Their story is known to all of you. It is the story of the American man at arms.
My estimate of him was formed on the battlefields many, many years ago, and has never changed. I regarded him then, as I regard him now, as one of the world's noblest figures; not only as one of the finest military characters, but also as one of the most stainless.
His name and fame are the birthright of every American citizen.
In his youth and strength, his love and loyalty, he gave all that mortality can give. He needs no eulogy from me, or from any other man. He has written his own history and written it in red on his enemy's breast.
In 20 campaigns, on a hundred battlefields, around a thousand campfires, I have witnessed that enduring fortitude, that patriotic self-abnegation, and that invincible determination which have carved his statue in the hearts of his people.
From one end of the world to the other, he has drained deep the chalice of courage. As I listened to those songs, in memory's eye I could see those staggering columns of the First World War, bending under soggy packs, on many a weary march, from dripping dusk to drizzling dawn, slogging ankle deep through mire of shell-pocked roads; to form grimly for the attack, blue-lipped, covered with sludge and mud, chilled by the wind and rain, driving home to their objective, and for many, to the judgment seat of God.
I do not know the dignity of their birth, but I do know the glory of their death.
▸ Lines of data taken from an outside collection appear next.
(** * Lofi-24x7 audio pipeline: a shallow embedding of [process_audio.py]
      and [generate_noise.py]

    The development follows the Python source function by function.

    - [Str], [PurePath]: the [str] and [pathlib] operations with which the
      script builds file names ([str.replace], [Path(..) / name], [str],
      [.parent], [.stem], the order of paths), in their POSIX flavour.
    - The world outside the script: a file system (a finite map from
      paths to files, with the POSIX meaning of [os.rename]), FFmpeg as an
      oracle that decides for a command and a file system whether the
      command succeeds and what it writes, and a log of what the script
      prints and does.  Factors and volumes are binary64 numbers, as
      Python's [float].
    - [Pipeline]: [run_ffmpeg], the five stages, the clean-up and
      [process_single_file], in a monad of state and exceptions.
    - [Batch]: the music-folder loop of [main].
    - [Script], [Main], [GenerateNoise]: [check_ffmpeg], [main] of
      process_audio.py around the pipeline, and generate_noise.py with its
      two generators and its [main], as scripts that run in a session.
    - The vocabulary of the specification (jobs, stages, the state
      machine), a concrete engine, and then the facts: about file names,
      about the stages, and about whole runs. *)

From Stdlib Require Import Floats Ascii String.
From stdpp Require Import gmap strings list sorting.

Declare Scope pipeline_scope.
Set Warnings "-inexact-float".

(* ===================================================================== *)
(** ** Strings *)
(* ===================================================================== *)

Module Str.

(** [s.endswith(t)], as a proposition: [s] is some prefix followed by [t]. *)
Definition ends_with (s t : string) : Prop := ∃ pre, s = pre +:+ t.

(** [replace_from old new skip s]: the left-to-right scan of
    [s.replace(old, new)].  [skip] counts the characters of the current
    match that are still to be dropped. *)
Fixpoint replace_from (old new : string) (skip : nat) (s : string) : string :=
  match s with
  | EmptyString => EmptyString
  | String c s' =>
      match skip with
      | S k => replace_from old new k s'
      | O =>
          if String.prefix old s
          then new +:+ replace_from old new (String.length old - 1) s'
          else String c (replace_from old new 0 s')
      end
  end.

(** [s.replace(old, new)] for a non-empty [old]: every non-overlapping
    occurrence, scanning from the left. *)
Definition replace (old new s : string) : string := replace_from old new 0 s.

(** [s.split("/")]: never empty, [""] splits into [[""]]. *)
Fixpoint split_slash (s : string) : list string :=
  match s with
  | EmptyString => [EmptyString]
  | String c s' =>
      if Ascii.eqb c "/"%char then EmptyString :: split_slash s'
      else match split_slash s' with
           | x :: xs => String c x :: xs
           | [] => [String c EmptyString]
           end
  end.

(** ["/".join(l)] *)
Fixpoint join_slash (l : list string) : string :=
  match l with
  | [] => EmptyString
  | [x] => x
  | x :: rest => x +:+ "/" +:+ join_slash rest
  end.

(** [s.rfind(".")]: the index of the last dot, if any. *)
Fixpoint rfind_dot (s : string) : option nat :=
  match s with
  | EmptyString => None
  | String c s' =>
      match rfind_dot s' with
      | Some i => Some (S i)
      | None => if Ascii.eqb c "."%char then Some 0 else None
      end
  end.

(** Number of leading slashes. *)
Fixpoint leading_slashes (s : string) : nat :=
  match s with
  | String c s' => if Ascii.eqb c "/"%char then S (leading_slashes s') else 0
  | EmptyString => 0
  end.

End Str.

(* ===================================================================== *)
(** ** pathlib (PurePosixPath) *)
(* ===================================================================== *)

Module PurePath.

(** A parsed path: the root (["", "/"] or ["//"]) and the components
    after it; empty components and ["."] are dropped when parsing. *)
Record t := mk { root : string; parts : list string }.

Definition keep (x : string) : bool :=
  negb (String.eqb x "") && negb (String.eqb x ".").

Definition parse_root (s : string) : string :=
  match Str.leading_slashes s with
  | 0 => ""
  | 2 => "//"
  | _ => "/"
  end.

(** [Path(s)] *)
Definition Path (s : string) : t :=
  {| root := parse_root s; parts := List.filter keep (Str.split_slash s) |}.

(** [str(p)] *)
Definition str (p : t) : string :=
  match root p, parts p with
  | EmptyString, [] => "."
  | r, ps => r +:+ Str.join_slash ps
  end.

(** [p / name] for a string [name]: an absolute [name] replaces [p]. *)
Definition joinpath (p : t) (name : string) : t :=
  match Str.leading_slashes name with
  | 0 => {| root := root p; parts := parts p ++ parts (Path name) |}
  | _ => Path name
  end.

(** [p.parent] *)
Definition parent (p : t) : t :=
  {| root := root p; parts := removelast (parts p) |}.

(** [p.name] *)
Definition name (p : t) : string := List.last (parts p) "".

(** [p.stem]: the name without its last suffix; a leading or a trailing
    dot starts no suffix (CPython up to 3.13). *)
Definition stem (p : t) : string :=
  let n := name p in
  match Str.rfind_dot n with
  | Some i =>
      if bool_decide (0 < i ∧ i < String.length n - 1)
      then String.substring 0 i n else n
  | None => n
  end.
They died unquestioning, uncomplaining, with faith in their hearts, and on their lips the hope that we would go on to victory.
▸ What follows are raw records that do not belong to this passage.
(** ** Facts about paths *)

Lemma endswith_app (p s : string) :
  PyStr.endswith p s = true <-> exists a, s = a ++ p.
Proof.
  induction s as [|c s IH]; cbn [PyStr.endswith]; rewrite orb_true_iff, String.eqb_eq.
  - split.
    + intros [<-|?]; [now exists ""|discriminate].
    + intros [[|? a] H]; [left; exact H | discriminate].
  - rewrite IH. split.
    + intros [<-|[a ->]]; [now exists ""|]. now exists (String c a).
    + intros [[|c' a] H]; [left; exact H|].
      right. cbn in H. injection H as -> ->. now exists a.
Qed.

Lemma endswith_app_r (p a s : string) :
  PyStr.endswith p s = true -> PyStr.endswith p (a ++ s) = true.
Proof.
  rewrite !endswith_app. intros [b ->]. exists (a ++ b). now rewrite append_assoc.
Qed.

Lemma endswith_contains (p s : string) :
  PyStr.endswith p s = true -> PyStr.contains p s = true.
Proof.
  rewrite endswith_app, contains_app. intros [a ->]. exists a, "".
  now rewrite append_nil_r.
Qed.

Lemma contains_app_l (p a b : string) :
  PyStr.contains p a = true -> PyStr.contains p (a ++ b) = true.
Proof.
  rewrite !contains_app. intros (x & y & ->). exists x, (y ++ b).
  now rewrite !append_assoc.
Qed.

Lemma contains_app_r (p a b : string) :
  PyStr.contains p b = true -> PyStr.contains p (a ++ b) = true.
Proof.
  rewrite !contains_app. intros (x & y & ->). exists (a ++ x), y.
  now rewrite !append_assoc.
Qed.

(** A suffix without separator of [x/name] is a suffix of [name]. *)
Lemma endswith_after_sep (p x name : string) :
  PyStr.contains "/" p = false ->
  PyStr.endswith p (x ++ "/" ++ name) = true -> PyStr.endswith p name = true.
Proof.
  intros Hp. induction x as [|b x IH]; cbn [String.append PyStr.endswith];
    rewrite orb_true_iff, String.eqb_eq.
  - intros [<-|H]; [|exact H]. discriminate Hp.
  - intros [<-|H]; [|now apply IH].
    exfalso.
    pose proof (contains_app_r "/" (String b x) ("/" ++ name) eq_refl) as H.
    cbn [String.append] in H. congruence.
Qed.

(** What a valid name gives. *)
Lemma valid_name_spec (name : string) :
  valid_name name = true <->
  name <> "" /\ name <> "." /\ name <> ".." /\ PyStr.contains "/" name = false.
Proof.
  unfold valid_name. rewrite !andb_true_iff, !negb_true_iff, !String.eqb_neq.
  tauto.
Qed.

Lemma no_sep_startswith (s t : string) :
  s <> "" -> PyStr.contains "/" s = false -> PyStr.startswith "/" (s ++ t) = false.
Proof.
  destruct s as [|a s]; [congruence|]. intros _ H.
  cbn [PyStr.contains PyStr.startswith String.append] in *.
  destruct ("/" =? a)%char; [discriminate | reflexivity].
Qed.

Lemma no_sep_endswith (x s : string) :
  s <> "" -> PyStr.contains "/" s = false -> PyStr.endswith "/" (x ++ s) = false.
Proof.
  intros Hne Hs. destruct (PyStr.endswith "/" (x ++ s)) eqn:H; [|reflexivity].
  exfalso. induction x as [|b x IH].
  - apply endswith_contains in H. cbn in H. congruence.
  - apply IH. cbn [String.append PyStr.endswith] in H.
    apply orb_true_iff in H as [H|H]; [|exact H].
    apply String.eqb_eq in H. injection H as _ H.
    destruct x; [|discriminate]. cbn in H. congruence.
Qed.

Lemma app_not_nil_r (a b : string) : b <> "" -> a ++ b <> "".
Proof. destruct a; cbn; [auto | discriminate]. Qed.

Lemma app_eqb_nil_r (a b : string) : b <> "" -> (a ++ b =? "") = false.
Proof. intros H. now apply String.eqb_neq, app_not_nil_r. Qed.

Lemma join_relative (a b : string) :
  PyStr.startswith "/" b = false -> PosixPath.join a b = a ++ join_sep a ++ b.
Proof.
  unfold PosixPath.join, join_sep. intros ->.
  destruct ((a =? "") || PyStr.endswith "/" a); reflexivity.
Qed.

Lemma endswith_sep_app (a b : string) :
  b <> "" -> PyStr.endswith "/" (a ++ b) = PyStr.endswith "/" b.
Proof.
  intros Hb. induction a as [|x a IH]; [reflexivity|].
  cbn [String.append PyStr.endswith]. rewrite IH.
  replace (String x (a ++ b) =? "/") with false; [reflexivity|].
  symmetry. apply String.eqb_neq. intros H. injection H as _ H.
  now apply (app_not_nil_r a b).
Qed.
Always for them: Duty, Honor, Country.
Always their blood, and sweat, and tears, as they saw the way and the light.
And 20 years after, on the other side of the globe, against the filth of dirty foxholes, the stench of ghostly trenches, the slime of dripping dugouts, those boiling suns of relentless heat, those torrential rains of devastating storm, the loneliness and utter desolation of jungle trails, the bitterness of long separation from those they loved and cherished, the deadly pestilence of tropic disease, the horror of stricken areas of war.
Their resolute and determined defense, their swift and sure attack, their indomitable purpose, their complete and decisive victory-always victory, always through the bloody haze of their last reverberating shot, the vision of gaunt, ghastly men, reverently following your password of Duty, Honor, Country.
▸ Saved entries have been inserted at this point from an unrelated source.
(** * WinampRPC-LastFM: the presence-update pipeline of [main.py]

    A shallow embedding of [src/main.py]: the string operations the script
    applies to the now-playing title, the Last.FM artwork resolver working on
    decoded JSON documents, the update driver [update_rpc] and the poll loop.

    Conventions.
    - A Python [str] is a [string]; a character is a code point below 256.
    - Integers are [Z]; the two floats of [update_rpc] (the position in
      seconds and the clock) are rationals [Q]: the comparison against
      100000 comes out as in floating point, the division, the subtraction
      and [int] are without the rounding to a double.
    - In [update_rpc], [tick] and [Startup.startup] the calls on the player
      and on the presence client return; [update_rpc_faulty] is the driver
      with calls that may raise.
    - An exception is a value of [exn]; a computation that may raise has a
      type [res A].  Module-level variables assigned by the functions
      ([previous_track], [cleared]) form the record [session], threaded
      explicitly; an assignment made before an exception is raised stays. *)

From Stdlib Require Import List String Ascii Bool Arith ZArith QArith Lia.
From Stdlib Require Import DecimalString.
From Stdlib Require Import Lqa.
Import ListNotations.

Local Close Scope Q_scope.
Local Open Scope nat_scope.
Local Open Scope list_scope.
Local Open Scope string_scope.

(** ** Python strings *)

Module PyStr.

(** [c in chars], for a character and a string used as a set of characters. *)
Fixpoint mem (c : ascii) (chars : string) : bool :=
  match chars with
  | EmptyString => false
  | String d rest => Ascii.eqb c d || mem c rest
  end.

(** [str.isspace] on one character; the same set is what [\s] matches in a
    [str] pattern: TAB, LF, VT, FF, CR, FS, GS, RS, US, SPACE, NEL, NBSP. *)
Definition is_space (c : ascii) : bool :=
  let n := nat_of_ascii c in
  (Nat.leb 9 n && Nat.leb n 13) || (Nat.leb 28 n && Nat.leb n 32)
  || Nat.eqb n 133 || Nat.eqb n 160.

Definition newline : ascii := ascii_of_nat 10.

(** [s.lstrip(chars)] with the set of characters given as a predicate. *)
Fixpoint lstrip_by (p : ascii -> bool) (s : string) : string :=
  match s with
  | EmptyString => EmptyString
  | String c rest => if p c then lstrip_by p rest else s
  end.

(** [s.rstrip(chars)]: a character is dropped when it is in the set and
    everything after it has been dropped. *)
Fixpoint rstrip_by (p : ascii -> bool) (s : string) : string :=
  match s with
  | EmptyString => EmptyString
  | String c rest =>
      match rstrip_by p rest with
      | EmptyString => if p c then EmptyString else String c EmptyString
      | kept => String c kept
      end
  end.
...Yours is the profession of arms, the will to win, the sure knowledge that in war there is no substitute for victory, that if you lose, the Nation will be destroyed, that the very obsession of your public service must be Duty, Honor, Country.
...The long gray line has never failed us. Were you to do so, a million ghosts in olive drab, in brown khaki, in blue and gray, would rise from their white crosses, thundering those magic words - Duty, Honor, Country.